* **Supplied material**:

(* ===== verification/MonitorLiveness.v ===== *)
(** * Wake-ups: contenders and waiters of an inflated lock

    A thread that contends for an inflated lock sleeps on [monitor_contenders_], one that
    waits sleeps on its own condition variable.  The invariants here say who is
    responsible for waking it; the theorems say that a free lock does not stay free while
    somebody sleeps for it, and whom a notification wakes. *)
From stdpp Require Import gmap.
From S2P Require Import Prelude LockWord Monitor MonitorInvariant MonitorRefinement.

(** A contender that is about to look at the owner again. *)
Definition in_flight (m : Z) (th : Thread) : bool :=
  match pc th with
  | LockBlocked m' _ | LockAwake m' _ | LockFat m' true _ => m' =? m
  | LockSleep m' _ => (m' =? m) && signalled th
  | _ => false
  end.

(** A waiter nobody has woken yet. *)
Definition waits_for (m : Z) (th : Thread) : bool :=
  match pc th with WaitSleep m' _ _ _ => (m' =? m) && negb (signalled th) | _ => false end.

(** Neither of them, nor a contender that sleeps. *)
Definition dull (p : Pc) : bool :=
  match p with
  | LockBlocked _ _ | LockAwake _ _ | LockFat _ true _ | LockSleep _ _ | WaitSleep _ _ _ _ => false
  | _ => true
  end.
(** [apiUsage.omdb.dailyCount++]. *)
Definition count_omdb_call : M unit :=
  λ p, (tt, with_omdb (mkOmdbUsage (dailyCount (omdb p) + 1) (lastReset (omdb p))) p).

(** [updateRapidApiUsage(headers)]. *)
Definition updateRapidApiUsage (headers : RapidHeaders) : M unit :=
  λ p,
    let u := rapidApi p in
    let u1 :=
      if Js.truthy (x_ratelimit_requests_remaining headers)
      then mkRapidUsage (parseInt <$> x_ratelimit_requests_remaining headers) (limit u)
      else u in
    let u2 :=
      if Js.truthy (x_ratelimit_requests_limit headers)
      then mkRapidUsage (remaining u1) (parseInt <$> x_ratelimit_requests_limit headers)
      else u1 in
    (tt, with_rapidApi u2 p).

(** ** Responses *)

(** One element of [allServices]. [coverage] is the number computed by
    [Math.round]; [None] stands for a result that is not a finite number. *)
Module Rank.
Record t := mk {
  service : string;
  movieCount : nat;
  movies : list string;
  coverage : option Z }.
End Rank.

(** One element of [movieDetails]. *)
Module Detail.
Record t := mk {
  searchQuery : string;
  title : option string;
  year : option string;
  found : bool;
  subscriptionServices : list string }.
End Detail.

Record BundleReport := mkReport {
  totalMovies : nat;
  foundMovies : nat;
  notFoundMovies : list string;
  bestService : option Rank.t;
  allServices : list Rank.t;
  notOnAnySubscription : list string;
  movieDetails : list Detail.t }.

(** The JSON bodies the routes send. [JsonError] is an object with an
    [error] text, [rateLimited: true] where the flag is set, and a
    [service] where one is named. *)
Inductive Body :=
| Json (d : CacheData)
| JsonError (error : string) (rateLimited : bool) (service : option string)
| JsonReport (r : BundleReport).

Record Response := respond { status : Z; body : Body }.

(** ** 1. Search for a movie: [GET /api/search] *)

Definition search_key (query : string) : string :=
  "search:" +:+ Js.trim (Js.toLowerCase query).

(** [response.data.Search.slice(0, 5).map(movie => ({...}))]. *)
Definition clean_results (l : list OmdbMovie) : list Movie.t :=
  Movie.of_omdb <$> Js.slice0 5 l.

Definition search_route (q : option string) (r : Reply OmdbReply) : M Response :=
  if negb (Js.truthy q) then mret (respond 400 (JsonError "Query required" false None))
  else
    let query := default "" q in
    let cacheKey := search_key query in
    cached ← getFromCache cacheKey;
    match cached with
    | Some c => mret (respond 200 (Json c))
    | None =>
        checkOmdbReset;;
        send (OmdbSearch query);;
        response ← await r;
        match response with
        | OmdbRejects st =>
            if bool_decide (st = Some 401)
            then mret (respond 401 (JsonError "Invalid OMDb API key" false None))
            else mret (respond 500 (JsonError "Search failed" false None))
        | OmdbResponse d =>
            count_omdb_call;;
            if Js.truthy (Error d) then
              let e := default "" (Error d) in
              if Js.includes e "limit" || Js.includes e "Request limit"
              then mret (respond 429
                     (JsonError "OMDb daily limit reached (1000 requests/day)"
                        true (Some "omdb")))
              else mret (respond 200 (Json (SearchResults [])))
            else
              match Search d with
              | None =>
                  (* [undefined.slice] throws; the [catch] answers *)
                  mret (respond 500 (JsonError "Search failed" false None))
              | Some l =>
                  let results := clean_results l in
                  setCache cacheKey (SearchResults results);;
                  mret (respond 200 (Json (SearchResults results)))
              end
        end
    end.

(** ** 2. Streaming providers: [GET /api/providers/:imdbId] *)

Definition providers_key (imdbId : string) : string := "providers:" +:+ imdbId.

(** [indiaOptions.filter(opt => opt.type === t)]. *)
Definition of_type (t : string) (indiaOptions : list StreamingOption) :
    list StreamingOption :=
  filter (λ opt, type opt = Some t) indiaOptions.

(** [{ flatrate: [], rent: [], buy: [] }] and its variants. *)
Definition no_providers (nf : bool) (msg : option string) : Providers :=
  mkProviders None [] [] [] nf msg.

Definition providers_route (imdbId : string) (r : Reply RapidReply) : M Response :=
  let cacheKey := providers_key imdbId in
  cached ← getFromCache cacheKey;
  match cached with
  | Some c => mret (respond 200 (Json c))
  | None =>
      send (RapidShow imdbId);;
      response ← await r;
      match response with
      | RapidResponse headers d =>
          updateRapidApiUsage headers;;
          let indiaOptions := default [] (streamingOptions_in d) in
          let result :=
            {| link := Js.or_else (imdbLink d) (Some "");
               flatrate := of_type "subscription" indiaOptions;
               rent := of_type "rent" indiaOptions;
               buy := of_type "buy" indiaOptions;
               notFound := false; message := None |} in
          setCache cacheKey (ProviderData result);;
          mret (respond 200 (Json (ProviderData result)))
      | RapidRejects st =>
          if bool_decide (st = Some 429) then
            mret (respond 429
              (JsonError "RapidAPI rate limit exceeded. Please try again later."
                 true (Some "rapidapi")))
          else if bool_decide (st = Some 402) then
            mret (respond 402
              (JsonError "RapidAPI monthly quota exceeded (1000 requests/month)"
                 true (Some "rapidapi")))
          else if bool_decide (st = Some 403) then
            mret (respond 403
              (JsonError "RapidAPI access denied. Check your API key or subscription."
                 false (Some "rapidapi")))
          else if bool_decide (st = Some 404) then
            mret (respond 200 (Json (ProviderData (no_providers true None))))
          else
            mret (respond 200
              (Json (ProviderData (no_providers false (Some "Provider data unavailable")))))
      end
  end.
(** X15: a program runs its statements in order and stops at the first
    one that raises: running two programs one after the other is running
    the first and then, only if it did not raise, the second in the state
    the first left; after a statement that raises, the rest of the
    program has no effect. *)
Theorem Program_eval_sequence (p q : Program) s :
  run (LoxTransformer.program (p ++ q)%list) s
  = match run (LoxTransformer.program p) s with
    | (Ok _, s') => run (LoxTransformer.program q) s'
    | (Raise e, s') => (Raise e, s')
    end
  /\ forall st e s1,
       run p s = (Ok tt, s1) ->
       (exec st s1).1 = Raise e ->
       run (p ++ st :: q)%list s = (Raise e, (exec st s1).2).
Proof.
  split; [apply run_app|].
  intros st e s1 Hp Hst. rewrite run_app, Hp. simpl. unfold bind.
  destruct (exec st s1) as [[[]|e'] s2]; simpl in *; [discriminate|].
  inversion Hst. reflexivity.
Qed.

(** ** Tokens *)

Lemma substring_whole_prefix s t :
  String.substring 0 (String.length s) (s +:+ t) = s.
Proof.
  induction s as [|c s IH]; simpl; [destruct t; reflexivity|].
  rewrite IH. reflexivity.
Qed.

Lemma length_snoc s c :
  String.length (s +:+ String c EmptyString) = S (String.length s).
Proof. induction s as [|d s IH]; simpl; [reflexivity|]. rewrite IH. reflexivity. Qed.

(** X17: a string token loses its first and its last character, the
    quotes, and nothing else: the literal holds exactly the text between
    them.  A token of fewer than two characters gives the empty string. *)
Theorem STRING_unquotes :
  (forall q s q',
     LoxTransformer.STRING (String q (s +:+ String q' EmptyString))
     = Literal (VStr s))
  /\ LoxTransformer.STRING EmptyString = Literal (VStr EmptyString)
  /\ forall c, LoxTransformer.STRING (String c EmptyString)
               = Literal (VStr EmptyString).
Proof.
  split; [|split; [reflexivity|intros c; reflexivity]].
  intros q s q'. unfold LoxTransformer.STRING. do 2 f_equal.
  simpl String.length. rewrite length_snoc. simpl.
  rewrite Nat.sub_0_r. apply substring_whole_prefix.
Qed.

(** ** The patched source text *)

Lemma replace_absent old new s :
  occurs old s = false -> py_replace old new s = s.
Proof.
  unfold py_replace. induction s as [|c s IH]; [reflexivity|].
  cbn [occurs replace_from]. intros H. apply orb_false_iff in H as [Hp Ho].
  rewrite Hp, (IH Ho). reflexivity.
Qed.

Lemma prefix_empty s : String.prefix EmptyString s = true.
Proof. destruct s; reflexivity. Qed.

* **Your instructions**:
Begin at the line that has "(service : option string)" in the entries above; stop after the line that has "if bool_decide (st = Some 401)". Transcribe exactly those lines and no others.

* **Exercise response**:
| JsonError (error : string) (rateLimited : bool) (service : option string)
| JsonReport (r : BundleReport).

Record Response := respond { status : Z; body : Body }.

(** ** 1. Search for a movie: [GET /api/search] *)

Definition search_key (query : string) : string :=
  "search:" +:+ Js.trim (Js.toLowerCase query).

(** [response.data.Search.slice(0, 5).map(movie => ({...}))]. *)
Definition clean_results (l : list OmdbMovie) : list Movie.t :=
  Movie.of_omdb <$> Js.slice0 5 l.

Definition search_route (q : option string) (r : Reply OmdbReply) : M Response :=
  if negb (Js.truthy q) then mret (respond 400 (JsonError "Query required" false None))
  else
    let query := default "" q in
    let cacheKey := search_key query in
    cached ← getFromCache cacheKey;
    match cached with
    | Some c => mret (respond 200 (Json c))
    | None =>
        checkOmdbReset;;
        send (OmdbSearch query);;
        response ← await r;
        match response with
        | OmdbRejects st =>
            if bool_decide (st = Some 401)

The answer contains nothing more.